Chris McGough grew up with friends in North Fayette who treated him like one of the guys.

McGough, 25, who has Down syndrome, worked his way up from water boy to ball boy and then manager for sports teams in middle and high school, said Tyler Palko, 30, a former University of Pittsburgh quarterback who played for the Steelers and three other National Football League teams.

McGough's parents expected him to keep his grades up, too, said Palko, who lives in Scottsdale, Ariz., and Kansas City.

“You won't find anyone more socially developed than him,” Palko said.

McGough was the inspiration for a partnership Palko and McGough's father, Steve McGough, 55, formed to establish the TC House Foundation. The nonprofit began raising money in 2005 to build a single-family house in which four adults with Down syndrome could live independently. Its annual golf outing is next week.

“We started construction in mid-February and hope to get the guys in probably around Labor Day,” said Mike Cain, project executive at North Side-based Mascaro Construction, which donated labor and materials to the project.

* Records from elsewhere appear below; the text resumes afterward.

Lemma release_source_space l em raws :
  space_ok em (l :: raws) -> space_ok (release_source l em) raws.
Proof.
  intros Hok. pose proof Hok as (_ & Hlt & Hn & _). eapply (space_ok_perm em); try done.
  unfold release_source. by rewrite regions_deferred, regions_cons.
Qed.

Lemma commit_migration_space h l em raws :
  space_ok em (l :: raws) ->
  space_ok (commit_migration h l em).2 (if (commit_migration h l em).1 then raws else l :: raws).
Proof.
  intros Hok. pose proof Hok as (_ & Hlt & Hn & _). unfold commit_migration, ExtentMap.lookup.
  destruct (entries_ em !! h_extent_id h) as [e|] eqn:E; [|done]. case_match; [done|]. simpl.
  eapply same_space_ok; [apply same_space_dirty|].
  set (e' := set_raw _ _). eapply (space_ok_perm em); try done.
  - rewrite regions_deferred, regions_cons.
    rewrite <- (regions_delete em _ _ raws E), (Permutation_swap (location e) l).
    apply Permutation_skip.
    rewrite <- (regions_insert (set_entries (delete (h_extent_id h) (entries_ em)) em) (h_extent_id h) e' l);
      [|apply lookup_delete_eq|done].
    unfold regions. simpl. by rewrite insert_delete_eq.
  - simpl. intros id e0. destruct (decide (id = h_extent_id h)) as [->|];
      [by intros _; eapply Hlt|rewrite lookup_insert_ne by done; apply Hlt].
Qed.

(** ** Deferred frees *)

Lemma tier_ok_tail t em l rs : tier_ok t em (l :: rs) -> tier_ok t em rs.
Proof.
  intros Ht a Ha. destruct (Ht a Ha) as (? & ? & Hd & Hf & Hall). rewrite held_cons in Hd, Hf.
  apply Forall_cons in Hall as [_ ?]. split_and!; try done.
  - destruct (decide (tier l = t)); [by destruct Hd|done].
  - rewrite Allocator.extents_set_app in Hf. set_solver.
Qed.

Definition release_set (l : DiskLocation) : IntervalSet.interval_set :=
  IntervalSet.insert IntervalSet.empty_set (offset l) (length l).

Lemma release_set_single l :
  0 < length l -> IntervalSet.m_ (release_set l) = [(offset l, length l)].
Proof.
  intros Hl. unfold release_set, IntervalSet.insert. simpl.
  by destruct (Z.eqb_spec (length l) 0); [lia|].
Qed.

(** Releasing a region that nobody else holds succeeds. *)
Lemma release_one em l rs a :
  0 < block_size em ->
  (forall t, tier_ok t em (l :: rs)) -> alloc_of (tier l) em = Some a ->
  exists a', Allocator.release (release_set l) a = Some a' /\
    Allocator.get_capacity a' = Allocator.get_capacity a /\
    forall t, tier_ok t (add_allocator (tier l) a' em) rs.
Proof.
  intros Hbs Ht Ha. destruct (Ht (tier l) a Ha) as (Hok & Hb & Hd & Hf & Hall).
  pose proof (Allocator.capacity_range a Hok).
  apply Forall_cons in Hall as [Hl Hall]. destruct (Hl eq_refl) as (? & Hmo & Hml & ? & ?).
  rewrite held_cons, decide_True in Hd, Hf by done. simpl in Hd. destruct Hd as [Hd1 Hd2].
  rewrite Allocator.extents_set_app, Allocator.extents_set_cons, Allocator.extents_set_nil in Hf.
  assert (IntervalSet.pts (release_set l) = Allocator.extent_range (ext_of l)) as Hp.
  { unfold IntervalSet.pts. rewrite release_set_single by lia.
    rewrite IntervalSet.points_cons, IntervalSet.points_nil. unfold Allocator.extent_range. simpl. set_solver. }
  assert (IntervalSet.wf (release_set l)) as Hwf by (apply IntervalSet.insert_wf; [done|lia..]).
  destruct (Allocator.release_spec a (release_set l) Hok Hwf) as (a' & Er & Hok' & Hc' & Hb' & Hf').
  - intros x. rewrite Hp, Allocator.from_zero. unfold Allocator.extent_range. simpl. rewrite elem_of_zrange. lia.
  - rewrite release_set_single, Hb by lia. by repeat constructor.
  - rewrite Hp. set_solver.
  - exists a'. split; [done|]. split; [done|]. intros t. destruct (decide (t = tier l)) as [->|Hne].
    + intros x Hx. rewrite alloc_of_add in Hx. injection Hx as <-.
      destruct (add_allocator_entries (tier l) a' em) as (_ & _ & -> & _). rewrite Hc', Hb', Hf', Hp.
      split_and!; try done. set_solver.
    + apply (tier_ok_perm t em _ rs rs); [done|by apply alloc_of_add_ne|by destruct (tier l)|].
      exact (tier_ok_tail _ _ _ _ (Ht t)).
Qed.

The 4,000-square-foot home in Findlay will have a finished basement with a game room and kitchenette. The main floor will have four bedrooms, two bathrooms, one of which is handicapped-accessible, and a kitchen, Cain said.

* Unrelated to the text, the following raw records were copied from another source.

(** The grace period of a deferred free: [process_deferred_free] succeeds,
    advances the sequence number, leaves the live extents alone, and keeps a
    deferred region exactly while fewer than two earlier calls have run since
    the region was added; so a region survives the first two calls and is
    released by the third. *)
Theorem deferred_free_grace (em : ExtentMap A) raws :
  space_ok em raws -> 0 <= seqno_ em < 2 ^ 64 - 1 ->
  (forall d, d ∈ deferred_free_ em -> 0 <= added_at_seqno d <= seqno_ em) ->
  exists em', process_deferred_free em = Some em' /\ space_ok em' raws /\
    seqno_ em' = seqno_ em + 1 /\ entries_ em' = entries_ em /\
    forall d, d ∈ deferred_free_ em' <-> d ∈ deferred_free_ em /\ seqno_ em < added_at_seqno d + 2.
Proof.
  intros Hok Hs Hd. destruct (process_deferred_space em raws Hok) as (em' & E & Hok' & Ee & Es & Ef & _).
  exists em'. rewrite u64_small in Es by lia. split_and!; try done.
  intros d. rewrite Ef, !list_elem_of_In, List.filter_In, <- !list_elem_of_In.
  split; intros [Hin Hx]; (split; [done|]); apply (not_due (seqno_ em) d); (done || lia || by apply Hd).
Qed.
End Space.

(** Two tiers of 1 MiB, all of it free. *)
Definition demo_em : ExtentMap (Avl.AvlAllocator unit) :=
  add_allocator SLOW AvlSpec.demo (add_allocator FAST AvlSpec.demo (create 4096 65536)).

#[local] Existing Instance AvlSpec.avl_allocator.

Lemma demo_space : space_ok (H := AvlSpec.avl_allocator 0) demo_em [].
Proof.
  split; [simpl; lia|]. split; [done|]. split; [simpl; lia|].
  intros t a Ha. assert (a = AvlSpec.demo) as -> by (destruct t; simpl in Ha; congruence).
  split_and!; [exact AvlSpec.demo_ok|done|done| |done]. apply disjoint_empty_l.
Qed.

(** The state after one extent was allocated on the fast tier. *)
Definition no_devs : Devs ramdisk := mk_devs None None.
Definition demo_em1 : ExtentMap (Avl.AvlAllocator unit) :=
  match allocate_extent (H := AvlSpec.avl_allocator 0) FAST 65536 demo_em no_devs with
  | Some (_, em, _) => em
  | None => demo_em
  end.

Lemma demo_em1_entries :
  map_to_list (entries_ demo_em1) = [(1, new_entry (mk_loc 0 65536 FAST))].
Proof. vm_compute. reflexivity. Qed.

Lemma demo_em1_step : rtc (step (H := AvlSpec.avl_allocator 0) (D := ramdisk)) (demo_em, []) (demo_em1, []).
Proof.
  eapply rtc_l; [|apply rtc_refl].
  apply (s_allocate_extent (H := AvlSpec.avl_allocator 0) demo_em [] FAST 65536 no_devs
    (Some (1, mk_loc 0 65536 FAST)) demo_em1 no_devs); [lia|simpl; lia|simpl; lia|].
  vm_compute. reflexivity.
Defined.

“It looks and feels like a residential house,” said Bob Corcoran, secretary of TC House's board of directors.

The TC House — the letters in the name represent Palko's and Chris McGough's first names — is a labor of love for North Fayette residents. Volunteers stepped up to help with fundraisers, such as an annual golf tournament, and construction tasks.

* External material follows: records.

(** A record as the engine builds it: fields within their widths, and fields
    that its operation does not use left at their defaults. *)
Definition record_ok (r : JournalRecord) : Prop :=
  uint 8 (op r) /\ uint 64 (txn_id r) /\
  (if op r =? OP_KEY_PUT then
     Z.of_nat (length (key r)) < 2 ^ 32 /\ kloc_ok (key_loc r) /\
     r = mk_rec (op r) (txn_id r) (key r) (key_loc r) 0 default_loc 0 0
   else if op r =? OP_KEY_DEL then
     Z.of_nat (length (key r)) < 2 ^ 32 /\
     r = mk_rec (op r) (txn_id r) (key r) default_kloc 0 default_loc 0 0
   else if op r =? OP_MARK_DEAD then
     uint 64 (r_extent_id r) /\ uint 32 (dead_length r) /\
     r = mk_rec (op r) (txn_id r) [] default_kloc (r_extent_id r) default_loc (dead_length r) 0
   else if op r =? OP_EXTENT_NEW then
     uint 64 (r_extent_id r) /\ dloc_ok (extent_loc r) /\
     r = mk_rec (op r) (txn_id r) [] default_kloc (r_extent_id r) (extent_loc r) 0 0
   else if op r =? OP_EXTENT_FREE then
     uint 64 (r_extent_id r) /\
     r = mk_rec (op r) (txn_id r) [] default_kloc (r_extent_id r) default_loc 0 0
   else if op r =? OP_TXN_COMMIT then
     uint 32 (crc r) /\ r = mk_rec (op r) (txn_id r) [] default_kloc 0 default_loc 0 (crc r)
   else r = empty_record (op r) (txn_id r)).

“That's the thing that I'm most proud of,” said Palko, who chairs the board.

Chris McGough helped, too.

“I get to carry stuff,” said McGough, who likes the home's deck.

The foundation raised about $250,000 in donations and $150,000 worth of in-kind contributions pledged in labor and materials. Construction companies donated labor and concrete, paint and other supplies. TC House still needs $150,000.

The golf outing usually raises $30,000, Corcoran said.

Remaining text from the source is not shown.